U. S. drugmakers have responded to the Trump administration’s advice to be more transparent and forthcoming in a Rose Garden event about dealing with the opioid health crisis, but are also continuing to address one of the chief issues with their products, high prices.

Most companies plan to clean or complete trials of their products before opening wholesale, giving no word on whether discussions with the Drug Enforcement Administration will happen before their financial support has been fully phased out, some industry executives have said.

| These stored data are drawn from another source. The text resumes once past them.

(** The text of a PDF is blank exactly when no page extracts to a
    text that is not blank. *)
Lemma pdf_extract_text_blank_iff (pages : list (outcome str)) :
  ∃ text, pdf_extract_text (Return pages) = Return text ∧
    (strip text = [] ↔
     Forall (λ page, match page with
                     | Return t => strip t = []
                     | Raise _ => True
                     end) pages).
Proof.
  eexists. split; [done|].
  rewrite <- (pdf_text_content_nil pages 0).
  destruct (pdf_text_content 0 pages) as [|part parts] eqn:Hparts; [done|].
  split; [| done]. intros Hblank. exfalso.
  destruct (pdf_text_content_head _ _ _ _ Hparts) as (tail & ->).
  destruct (join_cons_head line_sep (45%N :: tail) parts) as (rest & Hjoin).
  rewrite Hjoin in Hblank.
  apply (strip_nonspace _ 45%N) in Hblank; [done | | done].
  apply list_elem_of_here.
Qed.

Lemma omap_pointwise {A C} (f g : A → option C) (l : list A) :
  (∀ x, f x = g x) → omap f l = omap g l.
Proof.
  intros Hfg. induction l as [|x l IH]; cbn; [done|]. by rewrite Hfg, IH.
Qed.

Lemma omap_seq_S {C} (f : nat → option C) (j n : nat) :
  omap f (seq (S j) n) = omap (λ i, f (S i)) (seq j n).
Proof.
  revert j. induction n as [|n IH]; intros j; cbn; [done|].
  by rewrite IH.
Qed.

(** The loop over the pages, page by page: the part of the page at
    index [i], when it has one, carries the number [page_num + i + 1]. *)
Lemma pdf_text_content_by_index (pages : list (outcome str)) :
  ∀ page_num,
    pdf_text_content page_num pages
    = omap (λ i, match pages !! i with
                 | Some (Return text) =>
                     if bool_decide (strip text = []) then None
                     else Some (pdf_page_marker (page_num + i) text)
                 | _ => None
                 end)
           (seq 0 (length pages)).
Proof.
  induction pages as [|page pages IH]; intros page_num; [done|].
  cbn [length seq omap list_omap]. rewrite omap_seq_S.
  cbn [lookup list_lookup]. rewrite Nat.add_0_r.
  assert (Hrest : pdf_text_content (S page_num) pages
                  = omap (λ i, match pages !! i with
                               | Some (Return text) =>
                                   if bool_decide (strip text = []) then None
                                   else Some (pdf_page_marker
                                                (page_num + S i) text)
                               | _ => None
                               end)
                         (seq 0 (length pages))).
  { rewrite IH. apply omap_pointwise. intros i.
    by rewrite Nat.add_succ_r. }
  destruct page as [text|e]; cbn [pdf_text_content]; [| done].
  destruct (strip text) eqn:Hstrip.
  - by rewrite bool_decide_eq_true_2.
  - rewrite bool_decide_eq_false_2 by done. by rewrite Hrest.
Qed.
Notation "c1 ;; c2" := (mbind (fun _ => c2) c1)
  (at level 100, c2 at level 200, right associativity, only parsing).

(** The constructor
    [FourParameterCorrelationModel(size_t numSMParams, size_t numCPGroups)]:
    [theGroupMapping(numSMParams, -1)], [theCorrParams(numSMParams)]. *)
Definition construct (numSMParams numCPGroups : N)
  : FourParameterCorrelationModel :=
  {| theGroupMapping := replicate (N.to_nat numSMParams) (-1)%Z;
     theCorrParams := replicate (N.to_nat numSMParams) Parameters.default;
     theFormat := "Four-parameter model (A, alpha, beta, tau)" |}.

Definition getNumSensorModelParameters : method N :=
  this ← self; mret (size (theGroupMapping this)).

Definition getNumCorrelationParameterGroups : method N :=
  this ← self; mret (size (theCorrParams this)).

Definition checkSensorModelParameterIndex
    (smParamIndex : N) (functionName : string) : method unit :=
  this ← self;
  if (size (theGroupMapping this) <=? smParamIndex)%N then
    throw (Error.make Error.INDEX_OUT_OF_RANGE
             "Sensor model parameter index is out of range."
             (String.append "csm::FourParameterCorrelationModel::"
                            functionName))
  else mret tt.

Definition checkParameterGroupIndex
    (groupIndex : N) (functionName : string) : method unit :=
  this ← self;
  if (size (theCorrParams this) <=? groupIndex)%N then
    throw (Error.make Error.INDEX_OUT_OF_RANGE
             "Correlation parameter group index is out of range."
             (String.append "csm::FourParameterCorrelationModel::"
                            functionName))
  else mret tt.

Definition getCorrelationParameterGroup (smParamIndex : N) : method Z :=
  checkSensorModelParameterIndex smParamIndex "getCorrelationParameterGroup";;
  this ← self;
  lift (at_index (theGroupMapping this) smParamIndex).

Definition setCorrelationParameterGroup
    (smParamIndex cpGroupIndex : N) : method unit :=
  checkSensorModelParameterIndex smParamIndex "setCorrelationParameterGroup";;
  checkParameterGroupIndex cpGroupIndex "setCorrelationParameterGroup";;
  this ← self;
  v ← lift (assign_index (theGroupMapping this) smParamIndex
              (int_of_size_t cpGroupIndex));
  store (set_theGroupMapping v this).

Definition MODULE : string :=
  "csm::FourParameterCorrelationModel::setCorrelationGroupParameters".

“There’s nothing formal planned, we don’t know how this meeting will work even to actually happen, ” said Jeffrey Fogel, the president of U. S. generic drug maker Mylan NV’s upstream research and development unit and chairman and co-head of Mylan’s wholesale business. “If they can’t get that out and talked about directly, it’s a big problem. ”

Global generic drug prices have doubled over the past decade, an indication of the severity of the problem as generic drug prices drive the most drugs towards the bottom of the prescription drug supply.

The companies include Eli Lilly & Co, raises branded medicated generic drugs priced in compounding, their product mix.

Most labeling changes are modest, said Schuenberger.

PhRMA, a trade group representing the generic drugmakers in the United States, has said that it hopes to bring to market any of its planned price cuts.

To get to market some of the anticompetitive tweaks would require trials providing “an understanding of the extent and duration of the control [that their business model] is in, ” she said. “That is the key question in my mind. ”

The option for drugmakers to repeal the years of lockdowns he advises is unlikely, she said.

Merck’s Chief Executive Mark Schuenberger has said he is optimistic that Merck will be spared price cuts regarding the sudden availability of heroin, a highly addictive prescription painkiller. But he said he considers price cuts inevitable as infections climb and medications reach the end of their supply in the peripheral supply chain.

“If you look at it as a way to stop the world from unraveling you acknowledge the value of a free market (. . . ) but you also have to do what the marketplace is very good at doing, ” Schuenberger said.

Drug companies also say they are providing rebates to doctors to make up the difference between the price of their cervical cancer screening drugs and similar drugs that are overpriced.